**TRY IT:**
What is needed is an exact copy of the lines from the one containing "key_le, key in H." through the last line of the entries below, both included.

---------- SUPPLIED MATERIAL ----------

Lemma load_original_rectangular (nba_data : RawFrame) (n : nat)
    (fd : FinalFrame) (original_data : RawFrame) :
  rectangular nba_data n ->
  load_and_process_data sqrt nba_data = Some (fd, original_data) ->
  rectangular original_data n /\ length (f_player fd) = n /\ n <> O.
Proof.
  intros Hr H.
  destruct (load_rows sqrt _ _ _ _ Hr H) as [players [Hp [Hn [Hn0 Hfd]]]].
  unfold load_and_process_data in H. rewrite Hp in H.
  destruct Hr as [H1 [H2 H3]].
  destruct (raw_pos nba_data) as [p|] eqn:Hpos; cbn [raw_pos raw_columns] in H.
  - rewrite Hpos in H.
    destruct (fit_transform sqrt _ _) as [Y|e]; [|discriminate].
    injection H as _ <-. rewrite Hfd. cbn [f_player].
    repeat split; try assumption. rewrite Hpos. exact H2.
  - destruct (fit_transform sqrt _ _) as [Y|e]; [|discriminate].
    injection H as _ <-. rewrite Hfd. cbn [f_player].
    repeat split; try assumption;
      cbn [raw_player raw_pos raw_columns]; try assumption.
    + intros p Hp'. injection Hp' as <-. exact Hn.
    + intros p Hp'. injection Hp' as <-. rewrite repeat_length. exact Hn.
Qed.

(** X22. After a successful load the button never raises: whatever the
    state of the widgets, the selected name is a player of the table, the
    query returns at most five rows and the display returns. *)
Theorem on_find_similar_never_raises (nba_data : RawFrame) (n : nat)
    (fd : FinalFrame) (original_data : RawFrame) (widgets : Widgets) :
  rectangular nba_data n ->
  load_and_process_data sqrt nba_data = Some (fd, original_data) ->
  exists name similar out,
    fst (fst (get_player_input (rows_of fd) widgets)) = Some name
    /\ In name (f_player fd)
    /\ find_similar_players (rows_of fd) name
         (snd (fst (get_player_input (rows_of fd) widgets)))
         (snd (get_player_input (rows_of fd) widgets))
       = Ok similar
    /\ (length similar <= 5)%nat
    /\ on_find_similar (rows_of fd) original_data widgets = Done out.
Proof.
  intros Hr H.
  destruct (load_original_rectangular _ _ _ _ Hr H) as [Hro [Hlen Hn0]].
  assert (Hod : raw_player original_data = Some (f_player fd)).
  { apply (load_original_aux _ _ _ H). }
  assert (Hne : rows_of fd <> []).
  { intros E. apply (f_equal (map player)) in E.
    rewrite rows_of_player in E. simpl in E. rewrite E in Hlen.
    simpl in Hlen. congruence. }
  destruct (get_player_input_valid_aux (rows_of fd) widgets Hne)
    as [name [t0 [k [Hg [Ht Hk]]]]].
  destruct (proj2 (display_raises_iff_absent_aux original_data n
                     (f_player fd) Hod Hro (rows_of fd) name
                     (nsmallest score_difference k
                        (candidates (rows_of fd) name
                           (same_position_checked widgets)))
                     (same_position_checked widgets)) t0 Ht) as [out Hout].
  exists name,
    (nsmallest score_difference k
       (candidates (rows_of fd) name (same_position_checked widgets))),
    out.
  unfold on_find_similar. rewrite Hg. cbn [fst snd].
  rewrite find_similar_players_candidates. cbn [call Page.bind].
  split; [reflexivity|]. split.
  { rewrite <- rows_of_player. apply target_row_player in Ht.
    destruct Ht as [Hin <-]. apply in_map. exact Hin. }
  split; [reflexivity|]. split; [|exact Hout].
  rewrite nsmallest_length by lia. lia.
Qed.
End AfterLoad.

(** ** The dataset statistics *)

Lemma Qcopp_le_iff (x y : Qc) : (- x <= - y)%Qc <-> (y <= x)%Qc.
Proof.
  split; intros H.
  - apply Qcopp_le_compat in H. rewrite !Qcopp_involutive in H. exact H.
  - apply Qcopp_le_compat. exact H.
Qed.

Lemma Qc_of_nat_le (a b : nat) :
  (Qc_of_nat a <= Qc_of_nat b)%Qc <-> (a <= b)%nat.
Proof.
  unfold Qc_of_nat, Qcle, Q2Qc. cbn [this]. rewrite !Qred_correct.
  rewrite <- Zle_Qle. lia.
Qed.

Lemma strongly_sorted_map {A B : Type} (f : A -> B) (R : A -> A -> Prop)
    (R' : B -> B -> Prop) (l : list A) :
  (forall a b, R a b -> R' (f a) (f b)) ->
  StronglySorted R l -> StronglySorted R' (map f l).
Proof.
  intros HR. induction 1 as [|a l Hs IH Hall]; simpl; constructor.
  - exact IH.
  - rewrite Forall_forall in *. intros b Hb. apply in_map_iff in Hb.
    destruct Hb as [a' [<- Ha']]. apply HR, Hall, Ha'.
Qed.

Lemma strongly_sorted_weaken {A : Type} (R R' : A -> A -> Prop)
    (l : list A) :
  (forall a b, R a b -> R' a b) ->
  StronglySorted R l -> StronglySorted R' l.
Proof.
  intros HR H. rewrite <- (map_id l).
  apply (strongly_sorted_map (fun a => a) R R' l HR H).
Qed.

(** X23. The table of top players has at most ten rows, ten when the
    table has as many, in non-increasing order of career score, and no row
    left out has a higher career score than a listed one. *)
Theorem top_players_largest (final_df : list Row) :
  exists rest,
    (length (top_players final_df) <= 10)%nat
    /\ ((10 <= length final_df)%nat ->
        length (top_players final_df) = 10%nat)
    /\ Permutation
         (map (fun r => (player r, pos r, career_score r)) final_df)
         (top_players final_df ++ rest)
    /\ StronglySorted (fun a b => (snd b <= snd a)%Qc)
                      (top_players final_df)
    /\ forall a b, In a (top_players final_df) -> In b rest ->
                   (snd b <= snd a)%Qc.
Proof.
  unfold top_players, nlargest.
  destruct (nsmallest_split (fun r => (- career_score r)%Qc) 10 final_df)
    as [rest [Hp Hle]].
  exists (map (fun r => (player r, pos r, career_score r)) rest).
  pose proof (nsmallest_length _ (fun r => (- career_score r)%Qc) 10
                final_df eq_refl) as Hlen.
  rewrite length_map. split; [lia|]. split; [lia|]. split.
  { rewrite <- map_app. apply Permutation_map. exact Hp. }
  split.
  - apply (strongly_sorted_map _
             (key_le (fun r => (- career_score r)%Qc))).
    + intros a b H. cbn [snd]. apply Qcopp_le_iff. exact H.
    + apply nsmallest_strongly_sorted.
  - intros a b Ha Hb. apply in_map_iff in Ha, Hb.
    destruct Ha as [ra [<- Ha]]. destruct Hb as [rb [<- Hb]]. cbn [snd].
    apply Qcopp_le_iff. exact (Hle ra rb Ha Hb).
Qed.

Lemma count_indicator (l : list string) (x : string) :
  list_sum (map (fun v => if string_dec x v then 1 else 0)%nat l)
  = count_occ string_dec l x.
Proof.
  unfold list_sum. induction l as [|a l IH]; [reflexivity|].
  cbn [map fold_right count_occ]. rewrite IH.
  destruct (string_dec x a) as [E|E]; destruct (string_dec a x) as [E'|E'];
    congruence || reflexivity.
Qed.

Lemma list_sum_plus {A : Type} (f g : A -> nat) (l : list A) :
  list_sum (map (fun a => f a + g a)%nat l)
  = (list_sum (map f l) + list_sum (map g l))%nat.
Proof.
  unfold list_sum. induction l as [|a l IH]; [reflexivity|].
  cbn [map fold_right]. rewrite IH. lia.
Qed.

Lemma count_occ_total (s l : list string) :
  NoDup l -> (forall x, In x s -> In x l) ->
  list_sum (map (count_occ string_dec s) l) = length s.
Proof.
  intros Hnd. induction s as [|x s IH]; intros Hin.
  - clear Hnd Hin. induction l as [|a l IHl]; [reflexivity|].
    exact IHl.
  - rewrite (map_ext (count_occ string_dec (x :: s))
               (fun v => (if string_dec x v then 1 else 0)
                         + count_occ string_dec s v)%nat).
    + rewrite list_sum_plus, count_indicator, IH.
      * rewrite (proj1 (NoDup_count_occ' string_dec l) Hnd x
                   (Hin x (or_introl eq_refl))). reflexivity.
      * intros y Hy. apply Hin. right. exact Hy.
    + intros v. cbn [count_occ].
      destruct (string_dec x v); reflexivity.
Qed.

Lemma notna_In (s : list (option string)) (v : string) :
  In v (notna s) <-> In (Some v) s.
Proof.
  induction s as [|[x|] s IH]; simpl.
  - tauto.
  - rewrite IH. split; intros [H|H]; try (right; exact H);
      left; congruence.
  - rewrite IH. split; [tauto|]. intros [H|H]; [discriminate | exact H].
Qed.

Lemma notna_length_le (s : list (option string)) :
  (length (notna s) <= length s)%nat.
Proof. induction s as [|[x|] s IH]; simpl; lia. Qed.

Lemma list_sum_perm (l l' : list nat) :
  Permutation l l' -> list_sum l = list_sum l'.
Proof.
  unfold list_sum. induction 1; simpl; lia.
Qed.

(** X24. The value counts of a column list every value that occurs in it
    once, with its number of occurrences, the most frequent first; missing
    cells are left out, so the counts add up to the number of cells that
    are not missing. *)
Theorem value_counts_spec (s : list (option string)) :
  NoDup (map fst (value_counts s))
  /\ (forall v c,
        In (v, c) (value_counts s)
        <-> In (Some v) s /\ c = count_occ string_dec (notna s) v)
  /\ list_sum (map snd (value_counts s)) = length (notna s)
  /\ (length (notna s) <= length s)%nat
  /\ StronglySorted (fun a b => (snd b <= snd a)%nat) (value_counts s).
Proof.
  unfold value_counts.
  set (present := notna s).
  set (key := fun vc : string * nat => (- Qc_of_nat (snd vc))%Qc).
  set (counted :=
         map (fun v => (v, count_occ string_dec present v)) (unique present)).
  pose proof (sort_values_perm _ key counted) as Hp.
  assert (Hfst : map fst counted = unique present).
  { unfold counted. rewrite map_map. cbn [fst]. apply map_id. }
  split; [|split; [|split; [|split]]].
  - apply (Permutation_NoDup (l := map fst counted)).
    + apply Permutation_map, Permutation_sym, Hp.
    + rewrite Hfst. apply unique_NoDup.
  - intros v c. rewrite <- (notna_In s v). fold present. split.
    + intros H. apply (Permutation_in _ Hp) in H.
      unfold counted in H. apply in_map_iff in H.
      destruct H as [v' [E Hv']]. injection E as <- <-.
      split; [apply unique_In, Hv' | reflexivity].
    + intros [Hv ->]. apply (Permutation_in _ (Permutation_sym Hp)).
      unfold counted. apply in_map_iff. exists v.
      split; [reflexivity | apply unique_In, Hv].
  - rewrite (list_sum_perm _ (map snd counted)).
    + unfold counted. rewrite map_map. cbn [snd].
      apply count_occ_total; [apply unique_NoDup|].
      intros x Hx. apply unique_In, Hx.
    + apply Permutation_map, Hp.
  - apply notna_length_le.
  - apply (strongly_sorted_weaken (key_le key)).
    + intros a b H. unfold key_le, key in H.
      apply (proj1 (Qcopp_le_iff _ _)) in H.
      apply (proj1 (Qc_of_nat_le _ _)) in H. exact H.
    + apply sort_values_strongly_sorted.
Qed.

Section Summary.
Variable sqrt : Qc -> Qc.

(** X25. After a successful load of a table of [n] rows the summary shows
    [n] players and three columns more than the raw table has numeric
    columns, and the normalised table has [n] rows. *)
Theorem dataset_summary (nba_data : RawFrame) (n : nat) (fd : FinalFrame)
    (original_data : RawFrame) :
  rectangular nba_data n ->
  load_and_process_data sqrt nba_data = Some (fd, original_data) ->
  total_players fd = n
  /\ available_columns fd
     = (3 + length (select_dtypes_number (raw_columns nba_data)))%nat
  /\ length (rows_of fd) = n.
Proof.
  intros Hr H.
  destruct (load_rows sqrt _ _ _ _ Hr H) as [players [Hp [Hn [_ ->]]]].
  unfold total_players, available_columns, rows_of, final_frame.
  cbn [f_player f_pos f_stats].
  split; [exact Hn|]. split.
  { unfold normalized_columns. rewrite length_map. lia. }
  rewrite length_map, length_seq. exact Hn.
Qed.
End Summary.

(** ** The further theorems at the sample tables *)

Lemma sample_original_rectangular : rectangular sample_original 5.
Proof.
  unfold rectangular. split; [|split].
  - intros p H. injection H as <-. reflexivity.
  - intros p H. injection H as <-. reflexivity.
  - repeat constructor.
Qed.

Lemma twin_load :
  load_and_process_data sqrt_floor twin_raw = Some (twin_final, twin_raw).
Proof. reflexivity. Qed.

----------

**FINISHED EXERCISE:**
    + intros a b H. unfold key_le, key in H.
      apply (proj1 (Qcopp_le_iff _ _)) in H.
      apply (proj1 (Qc_of_nat_le _ _)) in H. exact H.
    + apply sort_values_strongly_sorted.
Qed.

Section Summary.
Variable sqrt : Qc -> Qc.

(** X25. After a successful load of a table of [n] rows the summary shows
    [n] players and three columns more than the raw table has numeric
    columns, and the normalised table has [n] rows. *)
Theorem dataset_summary (nba_data : RawFrame) (n : nat) (fd : FinalFrame)
    (original_data : RawFrame) :
  rectangular nba_data n ->
  load_and_process_data sqrt nba_data = Some (fd, original_data) ->
  total_players fd = n
  /\ available_columns fd
     = (3 + length (select_dtypes_number (raw_columns nba_data)))%nat
  /\ length (rows_of fd) = n.
Proof.
  intros Hr H.
  destruct (load_rows sqrt _ _ _ _ Hr H) as [players [Hp [Hn [_ ->]]]].
  unfold total_players, available_columns, rows_of, final_frame.
  cbn [f_player f_pos f_stats].
  split; [exact Hn|]. split.
  { unfold normalized_columns. rewrite length_map. lia. }
  rewrite length_map, length_seq. exact Hn.
Qed.
End Summary.

(** ** The further theorems at the sample tables *)

Lemma sample_original_rectangular : rectangular sample_original 5.
Proof.
  unfold rectangular. split; [|split].
  - intros p H. injection H as <-. reflexivity.
  - intros p H. injection H as <-. reflexivity.
  - repeat constructor.
Qed.

Lemma twin_load :
  load_and_process_data sqrt_floor twin_raw = Some (twin_final, twin_raw).
Proof. reflexivity. Qed.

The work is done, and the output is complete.